Even if you can’t bear to watch (and shame on you if you don’t try), rent the 2008 DVD for the historical background. You will learn how Crowley got Edward Albee to help him get the play produced. Many have claimed that Who’s Afraid of Virginia Woolf was actually a bitch-fight in hetero drag. Now we see how Crowley took it home, bitch fighting skills being one way the gay world has of making lemonade out of lemons. A skill one can mourn as one mourns the passing of the camaraderie of the ghetto while celebrating one’s escape from it. You’ll also learn that Emory is played by straight actor Cliff Gorman and that he and his wife later took care of Cowboy when his career tanked and he ended up in Rikers Island. And (sinking now into seriously trivial trivia) that Laurence Luckinbill, who plays Hank, is married to Lucie Arnaz and that the film was filmed in Tammy Grimes’ New York apartment.
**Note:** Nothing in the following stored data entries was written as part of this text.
(* ===== verification/Tunn.v ===== *)
(** * Tunnels: [tendrilix/src/noise/mod.rs] and [tendrilix/src/noise/timers.rs]

    A tunnel joins the handshake, a ring of three sessions, the queue of packets
    that wait for a session and the timers. One call reads the clock once: its
    readings are the argument [now]. Every outer option is a panic; the
    destination buffer is its bytes, and a result that borrows from it holds the
    bytes it returns. The estimate of packet loss is floating-point and is not
    modelled. *)

From S2P Require Import Prelude IpNet IpPacket Timestamper Wire Session PacketPool PacketQueue.
From S2P Require Import Handshake Timers.

Definition IPV4_MIN_HEADER_SIZE : nat := 20.
Definition IPV4_LEN_OFF : nat := 2.
Definition IPV4_IHL_MASK : Z := 0x0f.
Definition IPV6_MIN_HEADER_SIZE : nat := 40.
Definition IPV6_LEN_OFF : nat := 4.
Definition IP_LEN_SZ : nat := 2.

Record tunn := Tunn {
  stamper : time_stamper;
  hs : handshake;
  sessions : list (option session);
  current : Z;
  packets : queue;
  timers : Timers.timers;
  tx_bytes : Z;
  rx_bytes : Z;
  tx_packets : Z;
  rx_packets : Z
}.

(** Assignments to one field. *)
Definition set_hs (x : handshake) (t : tunn) : tunn :=
  Tunn (stamper t) x (sessions t) (current t) (packets t) (timers t)
    (tx_bytes t) (rx_bytes t) (tx_packets t) (rx_packets t).
Definition set_sessions (x : list (option session)) (t : tunn) : tunn :=
  Tunn (stamper t) (hs t) x (current t) (packets t) (timers t)
    (tx_bytes t) (rx_bytes t) (tx_packets t) (rx_packets t).
Definition set_current (x : Z) (t : tunn) : tunn :=
  Tunn (stamper t) (hs t) (sessions t) x (packets t) (timers t)
    (tx_bytes t) (rx_bytes t) (tx_packets t) (rx_packets t).
Definition set_packets (x : queue) (t : tunn) : tunn :=
  Tunn (stamper t) (hs t) (sessions t) (current t) x (timers t)
    (tx_bytes t) (rx_bytes t) (tx_packets t) (rx_packets t).
Definition on_timers (f : Timers.timers → Timers.timers) (t : tunn) : tunn :=
  Tunn (stamper t) (hs t) (sessions t) (current t) (packets t) (f (timers t))
    (tx_bytes t) (rx_bytes t) (tx_packets t) (rx_packets t).
(** The counters are [usize]; they are taken as 64 bits wide and wrap around, as
    in a build without overflow checks. *)
Definition USIZE_BITS : Z := 64.

Definition add_counts (txb rxb txp rxp : Z) (t : tunn) : tunn :=
  Tunn (stamper t) (hs t) (sessions t) (current t) (packets t) (timers t)
    (wrap USIZE_BITS (tx_bytes t + txb)) (wrap USIZE_BITS (rx_bytes t + rxb))
    (wrap USIZE_BITS (tx_packets t + txp)) (wrap USIZE_BITS (rx_packets t + rxp)).

Definition timer_tick (n : timer_name) (t : tunn) : tunn := on_timers (Timers.timer_tick n) t.

(** [self.sessions[index % N_SESSIONS]] *)
Definition slot (index : Z) : nat := Z.to_nat (index mod N_SESSIONS).
Definition session_at (t : tunn) (index : Z) : option session := mjoin (sessions t !! slot index).
Definition store_session (index : Z) (s : option session) (t : tunn) : tunn :=
  set_sessions (<[slot index := s]> (sessions t)) t.

Section tunn.
Context `{N : noise_crypto}.
Implicit Types (t : tunn).

Definition tunn_new (static_private peer_static_public : bytes) (keepalive : option Z) (index : Z)
    (stamper : time_stamper) (now : Z) : tunn :=
  let static_public := public_from static_private in
  Tunn stamper (handshake_new static_private static_public peer_static_public index)
    (replicate (Z.to_nat N_SESSIONS) None) 0 empty_queue (timers_new keepalive now) 0 0 0 0.

Definition timer_tick_session_established (is_initiator : bool) (session_idx : Z) t : tunn :=
  on_timers (Timers.timer_tick_session_established is_initiator session_idx) t.

Definition set_current_session (new_idx : Z) t : tunn :=
  let cur_idx := current t in
  if cur_idx =? new_idx then t
  else if negb (bool_decide (is_Some (session_at t cur_idx))) ||
      (session_time (timers t) (cur_idx mod N_SESSIONS) <=?
        session_time (timers t) (new_idx mod N_SESSIONS)) then set_current new_idx t
  else t.

Definition format_handshake_initiation t (dst : bytes) (force_resend : bool) (now : Z)
    (ephemeral : bytes) : option (tunn_result * tunn) :=
  if is_in_progress (hs t) && negb force_resend then Some (Done, t)
  else
    let t := if is_expired (hs t) then on_timers (λ x, clear x now) t else t in
    let starting_new_handshake := negb (is_in_progress (hs t)) in
    let! '(r, h) := Handshake.format_handshake_initiation (hs t) dst (stamper t) now ephemeral in
    let t := set_hs h t in
    match r with
    | Ok packet =>
        let t := if starting_new_handshake then timer_tick TimeLastHandshakeStarted t else t in
        let t := timer_tick TimeLastPacketSent t in
        Some (WriteToNetwork packet, add_counts 0 0 1 0 t)
    | Err e => Some (TunnErr e, t)
    end.

(** Encrypting with a session of the ring, in place. *)
Definition encrypt_current t (packet_type : Z) (src : bytes) (dst_len : nat)
    : option (option bytes * tunn) :=
  match session_at t (current t) with
  | None => Some (None, t)
  | Some s =>
      let! '(written, s) := format_packet_data_with_type s packet_type src dst_len in
      Some (written, store_session (current t) (Some s) t)
  end.

Definition encapsulate_with_type {P} `{packet_pool P} t (pool : P) (packet_type : Z)
    (src dst : bytes) (now : Z) (ephemeral : bytes) : option (tunn_result * tunn * P) :=
  let! '(written, t) := encrypt_current t packet_type src (length dst) in
  match written with
  | Some written =>
      let t := timer_tick TimeLastPacketSent t in
      let t := match src with [] => t | _ => timer_tick TimeLastDataPacketSent t end in
      Some (WriteToNetwork written, add_counts (Z.of_nat (length src)) 0 1 0 t, pool)
  | None =>
      let! '(q, pool) := queue_packet (packets t) packet_type src now pool in
      let! '(r, t) := format_handshake_initiation (set_packets q t) dst false now ephemeral in
      Some (r, t, pool)
  end.

Definition encapsulate {P} `{packet_pool P} t (pool : P) (src dst : bytes) (now : Z) (ephemeral : bytes) :=
  encapsulate_with_type t pool DATA src dst now ephemeral.

Definition encapsulate_relay {P} `{packet_pool P} t (pool : P) (src dst : bytes) (now : Z)
    (ephemeral : bytes) :=
  encapsulate_with_type t pool RELAY_DATA src dst now ephemeral.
An update on the actors in Boys is a sobering experience. Of the nine actors in the play, seven are dead. Of the six gay actors in the play, five died of AIDS, and one, Reuben Greene, has dropped out of sight.

At least one footnote is an upper, the origin of the title. Judy Garland once was given the advice, “You’re singing for yourself and the boys in the band.” Since gays were so much Judy’s boys, the double entendre resonates with a very warm tone indeed.

But mostly it’s about a time gone by. “If we could just learn not to hate ourselves,” Michael says to Donald after the party is over, shortly before going out to midnight mass, leaving us to watch him, in quiet irony after all that has passed that evening, return to the trough of his self-loathing to feed some more.

“You show me a happy homosexual, and I’ll show you a gay corpse.”

We had no place to go but up.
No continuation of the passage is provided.